PAC to scrutinise careers quango that is failing to pay its way

MPs will investigate whether careers funding is achieving value for money after the government abandoned plans to make the Careers & Enterprise Company pay for itself.

Meg Hillier, chair of the parliamentary Public Accounts Committee, (pictured) told FE Week’s sister paper Schools Week that her committee wants to look into the Department for Education’s careers spending, most of which currently goes to the CEC.

Schools Week revealed on Friday that ministers will continue to fund the Careers & Enterprise Company, which has to date received more than £95 million, after admitting it will not become self-sufficient.

The organisation had pledged to raise at least half of its funding from alternative sources by 2017-18, but documents obtained by Schools Week show plans to generate millions through the sale of its services never came to fruition.

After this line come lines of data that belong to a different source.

Lemma filter_compose : forall {A : Type} (p q r : A -> bool) l,
  (forall x, p x = q x && r x) -> filter p l = filter r (filter q l).
Proof.
  intros A p q r l H; induction l as [|a l IH]; simpl; [reflexivity|].
  rewrite H, IH; destruct (q a); simpl; reflexivity.
Qed.

Lemma flat_map_shift : forall {B : Type} (g : nat -> list B) start len,
  flat_map g (seq (S start) len) = flat_map (fun i => g (S i)) (seq start len).
Proof.
  intros B g start len; revert start; induction len as [|len IH]; intros start;
    simpl; [reflexivity|].
  rewrite IH; reflexivity.
Qed.

Lemma resolved_by_first_cons : forall uc t fields,
  resolved_by_first (uc :: t) fields =
  map (fun f => (f, uc)) (filter (match_fields (snd uc) true) fields)
  ++ resolved_by_first t (filter (match_fields (snd uc) false) fields).
Proof.
  intros uc t fields; unfold resolved_by_first; simpl length.
  rewrite <- cons_seq; simpl flat_map at 1. f_equal.
  - f_equal. apply filter_ext; intros f; simpl.
    destruct (match_fields (snd uc) true f); [reflexivity|].
    destruct (first_index t f); reflexivity.
  - rewrite flat_map_shift; apply flat_map_ext; intros i; simpl.
    destruct (nth_error t i) as [uc'|]; [|reflexivity].
    f_equal. apply filter_compose; intros f; simpl.
    rewrite match_fields_false.
    destruct (match_fields (snd uc) true f); simpl; [reflexivity|].
    destruct (first_index t f); reflexivity.
Qed.

Lemma remaining_cons : forall uc t fields,
  filter (fun f => opt_nat_eqb (first_index (uc :: t) f) None) fields =
  filter (fun f => opt_nat_eqb (first_index t f) None)
         (filter (match_fields (snd uc) false) fields).
Proof.
  intros uc t fields; apply filter_compose; intros f; simpl.
  rewrite match_fields_false.
  destruct (match_fields (snd uc) true f); simpl; [reflexivity|].
  destruct (first_index t f); reflexivity.
Qed.

Lemma filter_true : forall {A : Type} (l : list A), filter (fun _ => true) l = l.
Proof. intros A l; induction l; simpl; congruence. Qed.

(** C7: specs are applied in declaration order to a shrinking working
    list, so each field is resolved exactly once, by the first spec that
    fully matches it and with that spec's keys; the pivot fields come spec
    by spec in field order after those of earlier tables, and the fields
    matched by no spec are the ones kept. *)
Theorem C7_first_spec_resolves : forall ucs fields acc,
  Forall (fun uc => Regex.compile (u_name (fst uc)) = Ok (snd uc)) ucs ->
  resolve_specs (map fst ucs) fields acc =
  (ps <- mapM (fun fuc => pivot_field (snd (snd fuc)) (fst (snd fuc)) (fst fuc))
              (resolved_by_first ucs fields) ;;
   Ok (acc ++ ps, filter (fun f => opt_nat_eqb (first_index ucs f) None) fields)).
Proof.
  induction ucs as [|[u cp] t IH]; intros fields acc HF.
  - unfold resolved_by_first; simpl. rewrite app_nil_r, filter_true; reflexivity.
  - inversion HF as [|? ? Hc Ht]; subst; simpl in Hc.
    rewrite resolved_by_first_cons, remaining_cons, mapM_app, mapM_map.
    cbn [map fst snd resolve_specs]; rewrite Hc; cbn [bind].
    destruct (mapM (pivot_field cp u) (filter (match_fields cp true) fields))
      as [ps|e]; simpl; [|reflexivity].
    rewrite (IH _ _ Ht).
    destruct (mapM _ (resolved_by_first t _)) as [ps2|e]; simpl; [|reflexivity].
    rewrite app_assoc; reflexivity.
Qed.
(** * QUBOConvert: polynomial formats, degree reduction and solution translation

    A shallow embedding of [qubovert/_pubo.py] and
    [qubovert/utils/_conversions.py].

    A Python [dict] is an association list kept in insertion order; variable
    indices are natural numbers, so the "non-negative integer" part of the
    matrix classes' key check holds by typing.

    The functions are embedded twice.  First over the rationals ([Qc],
    canonical fractions, so that equal numbers are equal terms), with every
    product, quotient and sum taken exactly: this reading carries what does
    not depend on the arithmetic (keys, classes, the registry of reductions,
    the exceptions of the containers, the translation of solutions) and the
    algebra of the substitutions.  Then, in the module [Py], over the numbers
    that Python computes with: [int], [float] (IEEE 754 binary64) and
    [Fraction], with the rounding and the exceptions of their operations.
    The properties of the values that the code computes are stated on the
    second embedding; where its arithmetic is exact, on [int]s and
    [Fraction]s, they are transferred from the first. *)

From Stdlib Require Import List Arith Bool ZArith QArith Qcanon Lia Lqa.
From Stdlib Require Import Permutation Sorted.
From Stdlib Require String Floats.SpecFloat.
Import ListNotations.
Import String.StringSyntax.
Delimit Scope string_scope with string.
Local Close Scope Q_scope.

(** ** Exceptions and results *)

(** The Python exceptions of these code paths are all [KeyError]; the three
    first constructors keep apart the situations in which it is raised.
    [OutOfFuel] is not a Python exception: it is what the bounded unrolling of
    the [while] loop of [to_qubo] answers when its bound is exhausted. *)
Inductive exn : Set :=
| InvalidKey          (* KeyError: the subscript is not a tuple of indices *)
| InvalidTermDegree   (* KeyError: squashed key longer than 2 in a QUBO/Ising *)
| KeyNotFound         (* KeyError/IndexError: lookup of an absent key *)
| OutOfFuel.

Inductive result (A : Type) : Type :=
| Ok (a : A)
| Raise (e : exn).
Arguments Ok {A} a.
Arguments Raise {A} e.

Definition bind {A B} (r : result A) (f : A -> result B) : result B :=
  match r with
  | Ok a => f a
  | Raise e => Raise e
  end.

Notation "x <- e ;; k" := (bind e (fun x => k))
  (at level 61, e at next level, right associativity).
Notation "' p <- e ;; k" := (bind e (fun p => k))
  (at level 61, p pattern, e at next level, right associativity).

(** [for x in l: acc = f(acc, x)], stopping at the first exception. *)
Fixpoint foldM {A B} (f : A -> B -> result A) (l : list B) (acc : A) : result A :=
  match l with
  | [] => Ok acc
  | x :: t => acc' <- f acc x ;; foldM f t acc'
  end.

“It’s absolutely vital that we’re clear where taxpayers’ money is being spent and what the procurement process has been,” Hillier said, adding that there was a “big question” over how careers funding was being spent.

“That’s the bit we will look at,” she said.

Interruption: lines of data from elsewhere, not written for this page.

(** *** Responses that lack what the script reads *)

(** X9: an upload response without error payload and without row count is
    applied halfway.  The file name is stored in the session and shown in
    the file-information region, then reading the row count throws: the
    error is reported as an upload failure and the progress region is
    hidden, while the process button and the upload area are as before. *)
Theorem upload_response_without_row_count_is_half_applied
    (st : state) (i : nat) (f : file) (data err rc : value) (fname : string) :
  nth_error (inflight st) i = Some (UploadReq f) ->
  get_prop data "error" = Ok err ->
  truthy err = false ->
  get_prop data "filename" = Ok (VStr fname) ->
  get_prop data "row_count" = Ok rc ->
  nullish rc = true ->
  exists st',
    dispatch (Settle i (Resolved data)) st = Some st'
    /\ currentFilename st' = VStr fname
    /\ fileInfo st'
       = {| fileInfo_display := "block";
            fileName_textContent := fname;
            fileRows_textContent := fileRows_textContent (fileInfo st);
            fileColumns_textContent := fileColumns_textContent (fileInfo st) |}
    /\ processBtn_disabled st' = processBtn_disabled st
    /\ uploadArea st' = uploadArea st
    /\ errors st'
       = {| errorSection_display := "block";
            errorMessage_textContent :=
              "Error uploading file: "
              ++ typeErrorMessage (ReadOfNullish rc "toLocaleString") |}
    /\ timers st' = (timers st ++ [(1000, HideProgressNow)])%list.
Proof.
  intros Hreq Herr Hfalsy Hname Hrows Hnull.
  eexists. split.
  - cbn [dispatch]. rewrite Hreq. js_unfold.
    repeat (progress rewrite ?Herr, ?Hfalsy, ?Hname, ?Hrows, ?Hnull; simpl).
    reflexivity.
  - repeat split.
Qed.

(** X10: an upload response without error payload and without file name
    counts as a success.  The session's file name becomes [undefined], the
    success markup names the file "undefined" and the process button is
    enabled; a click on it then reports that no file was uploaded. *)
Theorem upload_response_without_file_name_enables_process
    (st : state) (i : nat) (f : file) (data err : value)
    (rows : Z) (rows_text : string) (cols : list value) :
  nth_error (inflight st) i = Some (UploadReq f) ->
  get_prop data "error" = Ok err ->
  truthy err = false ->
  get_prop data "filename" = Ok VUndef ->
  get_prop data "row_count" = Ok (VNum rows) ->
  toLocaleString (VNum rows) = Ok rows_text ->
  get_prop data "columns" = Ok (VArr cols) ->
  exists st',
    dispatch (Settle i (Resolved data)) st = Some st'
    /\ currentFilename st' = VUndef
    /\ processBtn_disabled st' = false
    /\ fileName_textContent (fileInfo st') = EmptyString
    /\ uploadArea_innerHTML (uploadArea st')
       = success_markup "undefined" rows_text
           (number_to_string (Z.of_nat (List.length cols)))
    /\ dispatch ClickProcess st'
       = Some (error_shown "Please upload a file first." st').
Proof.
  intros Hreq Herr Hfalsy Hname Hrows Hlocale Hcols.
  eexists. split.
  - cbn [dispatch]. rewrite Hreq. js_unfold.
    repeat (progress rewrite ?Herr, ?Hfalsy, ?Hname, ?Hrows, ?Hlocale, ?Hcols;
            simpl).
    reflexivity.
  - repeat split.
Qed.

(** X11: a response whose body is the JSON value [null] is a failure of
    the operation.  Reading its [error] field throws, the [catch] callback
    reports the engine's message after the script's prefix and hides the
    progress region, and the session is as before. *)
Theorem null_response_body_is_a_failure (data : value) (st : state) :
  nullish data = true ->
  run_callback (upload_settled (Resolved data)) st
  = hide_scheduled
      (error_shown
         ("Error uploading file: " ++ typeErrorMessage (ReadOfNullish data "error"))
         st)
  /\ run_callback (process_settled (Resolved data)) st
     = hide_scheduled
         (error_shown
            ("Error processing file: "
             ++ typeErrorMessage (ReadOfNullish data "error"))
            st)
  /\ currentFilename (run_callback (upload_settled (Resolved data)) st)
     = currentFilename st
  /\ currentZipFile (run_callback (process_settled (Resolved data)) st)
     = currentZipFile st.
Proof.
  intros H. destruct data; try discriminate H; repeat split.
Qed.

The education committee has previously criticised the company’s impact and spending, too.

Robert Halfon, the former skills minister who chairs the committee, said the decision to continue funding the Careers & Enterprise Company from the public purse “undermines part of the basis on which it was established”.

He urged ministers to “pause and reflect” on whether the quango is “a vehicle to rely upon for transforming careers education”.

Dr Deirdre Hughes, former chair of the National Careers Council, said: “Given the acute lack of school funding, surely it’s time to rethink and allocate the majority of the money to schools and colleges, working in partnership with Local Enterprise Partnerships, local authorities and the National Careers Service, instead of expensive London-based staff and a plethora of external consultants.”

Announcing the creation of the company in 2014, former education secretary Nicky Morgan said that “in the longer term, the company will sustain itself”.

But CEC’s new sustainability plan shows the company and the government “no longer envisage replacing government funding with alternative sources of income in the way that was originally intended when government set up the CEC”.

This is because the nature of the CEC’s work has “expanded significantly” to deliver the government’s careers strategy, it said.

The original sustainability plan from 2016 predicted the company could raise up to £1 million each from educators and employers for destinations data, and a further £1 million from the commercialisation of its “passport for life” scheme, which is still not up and running.

The company also hoped make £1 million by developing and selling a service which runs psychometric profiling of company workforces, and £4 million in corporate sponsorship.

But the company has “leveraged” just £16.5 million from “other sources” since it was launched, including £6.5 million from LEPs, which are themselves part-publicly funded.

When asked what had happened to the various proposals for revenue generation formed in 2016, a company spokesperson said that plan had been “completely replaced”, given CEC’s new role.

Claudia Harris, the company’s chief executive, said ongoing government support would “ensure continued rapid progress in line with its careers strategy and make sure all young people receive the vital opportunities and inspiration they need”.

A DfE spokesperson said: “Since the launch of our careers strategy in 2017, the remit of the Careers & Enterprise Company has expanded and this government recognises that grant funding is necessary to fulfil their important role.”